Go with the .44 mag the 44/40 doesn't do well with bullets not designed for it, To keep the blast down use fast pistol/shot gun powder like AS30 Trail Boss is not happy
with heavy bullets AP70 is as slow as you should go in burning rate, Some of the guys on here use my cast bullets the mould I use is from http://www.mp-molds.com/index.php?pr=Molds
No 432-640  you get a FP and two HP pins my bullets are 280 270 260 grains Cast them as soft as possible and use a good lube not the Lee stuff, Check out Cast Bullet Engineering in Aussie 
they make excellent moulds, go for the wide flat nose type and don't worry about gas checks not really needed under 1500fps.

----------


## Flyblown

> Go with the 45 70 as above McNotty. A 44 mag is actually a 41 cal projectile. What ever is used go with soft lead. I have a 44 with subs, the 300 grn XTP will go through a pigs neck above the spine and not drop it - this happened twice.
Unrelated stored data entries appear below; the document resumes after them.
(** Sign canonicalisation of a factor whose diagonal has no zero. *)
Lemma sign_canonicalize_spec (K Q : mat R) :
  nonzero_diagonal K ->
  mmul (fst (sign_canonicalize K Q)) (snd (sign_canonicalize K Q)) = mmul K Q /\
  positive_diagonal (fst (sign_canonicalize K Q)) /\
  (upper K -> upper (fst (sign_canonicalize K Q))) /\
  (e2 (e2 K) = 1 -> e2 (e2 (fst (sign_canonicalize K Q))) = 1) /\
  (orthogonal Q -> orthogonal (snd (sign_canonicalize K Q))).
Proof.
  intros (H0 & H1 & H2).
  unfold sign_canonicalize, sign_matrix, positive_diagonal, upper.
  cbn [fst snd].
  destruct K as [[k00 k01 k02] [k10 k11 k12] [k20 k21 k22]].
  change (diagonal (V3 (V3 k00 k01 k02) (V3 k10 k11 k12) (V3 k20 k21 k22)))
    with (V3 k00 k11 k22).
  change (vmap sign (V3 k00 k11 k22)) with (V3 (sign k00) (sign k11) (sign k22)).
  cbn [e0 e1 e2] in H0, H1, H2.
  destruct (sign_nonzero _ H0) as [[-> S0] | [-> S0]];
  destruct (sign_nonzero _ H1) as [[-> S1] | [-> S1]];
  destruct (sign_nonzero _ H2) as [[-> S2] | [-> S2]];
  (split; [by_entries |]);
  (split; [entries; repeat split; lra |]);
  (split; [entries; intros (E1 & E2 & E3); subst; repeat split; ring |]);
  (split; [entries; intros; lra |]);
  (intros HQ; apply orthogonal_mmul; [| exact HQ]);
  split; entries; array_eq; ring.
Qed.

(** The determinant fix turns an orthogonal matrix into a proper rotation
    by at most a global change of sign. *)
Lemma proper_rotation_fix_spec (Q : mat R) :
  orthogonal Q ->
  rotation (proper_rotation_fix Q) /\
  ((det Q = 1 /\ proper_rotation_fix Q = Q) \/
   (det Q = -1 /\ proper_rotation_fix Q = mopp Q)).
Proof.
  intros HQ. unfold proper_rotation_fix, rotation.
  change (@s_ltb R _ ?x ?y) with (Rltb x y). change (@s_zero R _) with 0.
  destruct (orthogonal_det_cases _ HQ) as [Hd | Hd].
  - rewrite Rltb_false by lra. auto.
  - rewrite Rltb_true by lra. split; [| right; auto].
    split; [now apply orthogonal_mopp | rewrite det_mopp; lra].
Qed.

(** ** Solving with a nonsingular matrix *)

(** Cramer's rule, as a reference solution. *)
Definition adjugate (A : mat R) : mat R :=
  let '(V3 (V3 a b c) (V3 d e f) (V3 g h i)) := A in
  V3 (V3 (e * i - f * h) (c * h - b * i) (b * f - c * e))
     (V3 (f * g - d * i) (a * i - c * g) (c * d - a * f))
     (V3 (d * h - e * g) (b * g - a * h) (a * e - b * d)).

Definition cramer (A : mat R) (b : vec3 R) : vec3 R :=
  vmap (fun x => x / det A) (mulv (adjugate A) b).

Lemma adjugate_mulv (A : mat R) (x : vec3 R) :
  mulv (adjugate A) (mulv A x) = vmap (fun t => det A * t) x.
Proof. intros; split_arrays; cbv [adjugate]; entries; array_eq; ring. Qed.

Lemma cramer_solves (A : mat R) (b : vec3 R) :
  det A <> 0 -> mulv A (cramer A b) = b.
Proof.
  unfold cramer; split_arrays; cbv [adjugate]; entries; intros Hd.
  array_eq; field; exact Hd.
Qed.

Lemma mulv_injective (A : mat R) (x y : vec3 R) :
  det A <> 0 -> mulv A x = mulv A y -> x = y.
Proof.
  intros Hd Hxy. apply (f_equal (mulv (adjugate A))) in Hxy.
  rewrite !adjugate_mulv in Hxy.
  destruct x as [x0 x1 x2], y as [y0 y1 y2]; cbn [vmap e0 e1 e2] in Hxy.
  injection Hxy as E0 E1 E2.
  array_eq; eapply Rmult_eq_reg_l; eauto.
Qed.

Lemma sum_squares_zero (a b c : R) :
  a * a + b * b + c * c <= 0 -> a = 0 /\ b = 0 /\ c = 0.
Proof. intros Hs; repeat split; nra. Qed.

(** For a nonsingular matrix a least-squares solution is the solution. *)
Lemma least_squares_exact (A : mat R) (b x : vec3 R) :
  det A <> 0 -> least_squares A b x -> mulv A x = b.
Proof.
  intros Hd Hls. specialize (Hls (cramer A b)).
  rewrite cramer_solves in Hls by assumption.
  destruct (mulv A x) as [u0 u1 u2], b as [b0 b1 b2].
  unfold norm2, vsub in Hls; cbv [dot e0 e1 e2 s_add s_mul Scalar_R] in Hls.
  destruct (sum_squares_zero (u0 - b0) (u1 - b1) (u2 - b2)) as (E0 & E1 & E2);
    [lra |].
  array_eq; lra.
Qed.

Lemma exact_least_squares (A : mat R) (b x : vec3 R) :
  mulv A x = b -> least_squares A b x.
Proof.
  intros Hx y. rewrite Hx.
  destruct (mulv A y) as [u0 u1 u2], b as [b0 b1 b2].
  unfold norm2, vsub; entries.
  replace ((b0 - b0) * (b0 - b0) + (b1 - b1) * (b1 - b1) + (b2 - b2) * (b2 - b2))
    with 0 by ring.
  generalize (u0 - b0) (u1 - b1) (u2 - b2); intros; nra.
Qed.

(** ** Scalar multiples *)

Lemma mscale_mmul_l (c : R) (A B : mat R) :
  mmul (mscale c A) B = mscale c (mmul A B).
Proof. unfold mscale; by_entries. Qed.

Lemma mscale_mscale (a b : R) (A : mat R) :
  mscale a (mscale b A) = mscale (a * b) A.
Proof. unfold mscale; by_entries. Qed.

Lemma mscale_1 (A : mat R) : mscale 1 A = A.
Proof. unfold mscale; by_entries. Qed.

Lemma mmul_mopp_r (A B : mat R) : mmul A (mopp B) = mscale (-1) (mmul A B).
Proof. unfold mscale; by_entries. Qed.

Lemma mulv_mopp (A : mat R) (x : vec3 R) : mulv (mopp A) x = vopp (mulv A x).
Proof. by_entries. Qed.

Lemma vopp_vopp (x : vec3 R) : vopp (vopp x) = x.
Proof. by_entries. Qed.

Lemma mulv_mmul (A B : mat R) (x : vec3 R) :
  mulv (mmul A B) x = mulv A (mulv B x).
Proof. by_entries. Qed.

Lemma mulv_mscale (c : R) (A : mat R) (x : vec3 R) :
  mulv (mscale c A) x = vmap (fun t => c * t) (mulv A x).
Proof. unfold mscale; by_entries. Qed.

Lemma mmul34_hstack (K Q : mat R) (T : vec3 R) :
  mmul34 K (hstack Q T) = hstack (mmul K Q) (mulv K T).
Proof. by_entries. Qed.

Lemma hstack_leading_last (P : mat34 R) : hstack (leading3 P) (lastcol P) = P.
Proof. by_entries. Qed.

Lemma leading3_hstack (Q : mat R) (T : vec3 R) : leading3 (hstack Q T) = Q.
Proof. by_entries. Qed.

Lemma lastcol_hstack (Q : mat R) (T : vec3 R) : lastcol (hstack Q T) = T.
Proof. by_entries. Qed.

Lemma mscale34_hstack (c : R) (Q : mat R) (T : vec3 R) :
  mscale34 c (hstack Q T) = hstack (mscale c Q) (vmap (fun t => c * t) T).
Proof. unfold mscale; by_entries. Qed.

(** ** One run of [KRT_from_P] on a nonsingular leading block *)

Lemma nonsingular_factor (r q H : mat R) :
  upper r -> rotation q -> mmul r q = H -> det H <> 0 -> nonzero_diagonal r.
Proof.
  intros Hr [_ Hq] Hp Hd. rewrite <- Hp, det_mmul, Hq, (upper_det _ Hr) in Hd.
  unfold nonzero_diagonal. repeat split; intros Hz; rewrite Hz in Hd; lra.
Qed.

(** Everything the later theorems use about a run: the value returned, its
    canonical form, the scale [s] relating [K Q] to the leading block, and
    the camera centre [C] that [lstsq] returned. *)
Lemma KRT_from_P_run (la : LinAlg R) (P : mat34 R) :
  det (leading3 P) <> 0 -> library_contract la P ->
  exists K Q T C s,
    KRT_from_P la P = Ok (K, Q, T) /\
    canonical_K K /\ rotation Q /\ s <> 0 /\
    mmul K Q = mscale s (leading3 P) /\
    lstsq la (mopp (leading3 P)) (lastcol P) = Ok C /\
    mulv (leading3 P) C = vopp (lastcol P) /\
    T = mulv (mopp Q) C.
Proof.
  intros Hd [Hqr (C & Hcall & Hls)].
  destruct (rf_rq_spec _ _ Hqr) as (r & q & Hrf & Hr & Hq & Hp).
  destruct (nonsingular_factor _ _ _ Hr Hq Hp Hd) as (N0 & N1 & N2).
  destruct (scale_normalize_spec r N2) as (Hsc & Hone & Hup & Hnz).
  specialize (Hup Hr). specialize (Hnz (conj N0 (conj N1 N2))).
  destruct (sign_canonicalize_spec _ q Hnz) as (Hprod & Hpos & Hup' & Hone' & Hort).
  specialize (Hup' Hup). specialize (Hone' Hone). specialize (Hort (proj1 Hq)).
  destruct (proper_rotation_fix_spec _ Hort) as (Hrot & Hfix).
  assert (Hsolve : mulv (leading3 P) C = vopp (lastcol P)).
  { assert (Hd' : det (mopp (leading3 P)) <> 0) by (rewrite det_mopp; lra).
    pose proof (least_squares_exact _ _ _ Hd' Hls) as E.
    rewrite mulv_mopp in E. rewrite <- E. symmetry; apply vopp_vopp. }
  assert (Hbase : mmul (fst (sign_canonicalize (scale_normalize r) q))
                       (snd (sign_canonicalize (scale_normalize r) q))
                  = mscale (/ e2 (e2 r)) (leading3 P)).
  { rewrite Hprod, <- Hp.
    replace (mmul r q) with (mmul (mscale (e2 (e2 r)) (scale_normalize r)) q)
      by now rewrite Hsc.
    rewrite mscale_mmul_l, mscale_mscale, Rinv_l, mscale_1; auto. }
  unfold KRT_from_P. rewrite Hrf. cbn [bind].
  destruct (sign_canonicalize (scale_normalize r) q) as [K Q1] eqn:Hcan.
  cbn [fst snd] in *. rewrite Hcall. cbn [bind].
  exists K, (proper_rotation_fix Q1), (mulv (mopp (proper_rotation_fix Q1)) C), C.
  assert (Hcanon : canonical_K K).
  { destruct Hpos as (P0 & P1 & _). unfold canonical_K; auto. }
  assert (Hinv : / e2 (e2 r) <> 0) by now apply Rinv_neq_0_compat.
  destruct Hfix as [[_ HQ] | [_ HQ]]; rewrite HQ in *.
  - exists (/ e2 (e2 r)). repeat (split; [assumption || reflexivity |]).
    reflexivity.
  - exists (- / e2 (e2 r)).
    split; [reflexivity |]. split; [assumption |]. split; [assumption |].
    split; [lra |].
    split; [| split; [reflexivity | split; [assumption | reflexivity]]].
    rewrite mmul_mopp_r, Hbase, mscale_mscale. f_equal; ring.
Qed.

(** ** Uniqueness of the canonical factorisation *)

Lemma gram_orthogonal (K Q : mat R) :
  orthogonal Q ->
  mmul (mmul K Q) (transpose (mmul K Q)) = mmul K (transpose K).
Proof.
  intros [HQ _].
  now rewrite transpose_mmul, mmul_assoc, <- (mmul_assoc Q), HQ, mmul_1_l.
Qed.

Lemma gram_mscale (c : R) (M : mat R) :
  mmul (mscale c M) (transpose (mscale c M)) =
  mscale (c * c) (mmul M (transpose M)).
Proof. unfold mscale; by_entries. Qed.

Lemma adjugate_mmul (K Q : mat R) :
  mmul (adjugate K) (mmul K Q) = mscale (det K) Q.
Proof. unfold mscale; intros; split_arrays; cbv [adjugate]; entries; array_eq; ring. Qed.

Lemma det_mscale (c : R) (M : mat R) : det (mscale c M) = c * c * c * det M.
Proof. unfold mscale; by_entries. Qed.

Lemma mscale_cancel (d : R) (A B : mat R) :
  d <> 0 -> mscale d A = mscale d B -> A = B.
Proof.
  intros Hd HAB. unfold mscale in HAB. split_arrays.
  cbv [mmap vmap e0 e1 e2] in HAB.
  injection HAB; intros. array_eq; eapply Rmult_eq_reg_l; eauto.
Qed.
Nope... .44 cal is 0.429”.

And no offence, but if .429” bullet is going straight through a pig’s neck and not dropping it, it’s all to do with the placement, not the bullet! A .45 cal won’t solve that particular problem...

----------


## shooternz

> Nope... .44 cal is 0.429”.
> 
> And no offence, but if .429” bullet is going straight through a pig’s neck and not dropping it, it’s all to do with the placement, not the bullet! A .45 cal won’t solve that particular problem...


I can make them .431" for that extra hole size, No jacketed bullet can out perform a good cast bullet at subsonic velocity unless you are willing to pay $2.00 and up for each projectile

----------


## Moa Hunter



----------


## Moa Hunter

> Nope... .44 cal is 0.429”.
> 
> And no offence, but if .429” bullet is going straight through a pig’s neck and not dropping it, it’s all to do with the placement, not the bullet! A .45 cal won’t solve that particular problem...


Yes you are right 44 mag is .429 and a 4570 is .458, a big difference. A while back Rossi45 posted photos of game - mostly Billy Goats Gruff that had been shot with a 4570 and subs. The damage was dramatic. Bottom line a 44 with subs will not do anywhere near the same damage as a 4570. I shot a big dog tucker ewe on Saturday morning with the 44 and a 300 grn Nosler HP. Hit in the Atlas at 40 metres it was nicely dead but no bruising or much damage away from the bullet path.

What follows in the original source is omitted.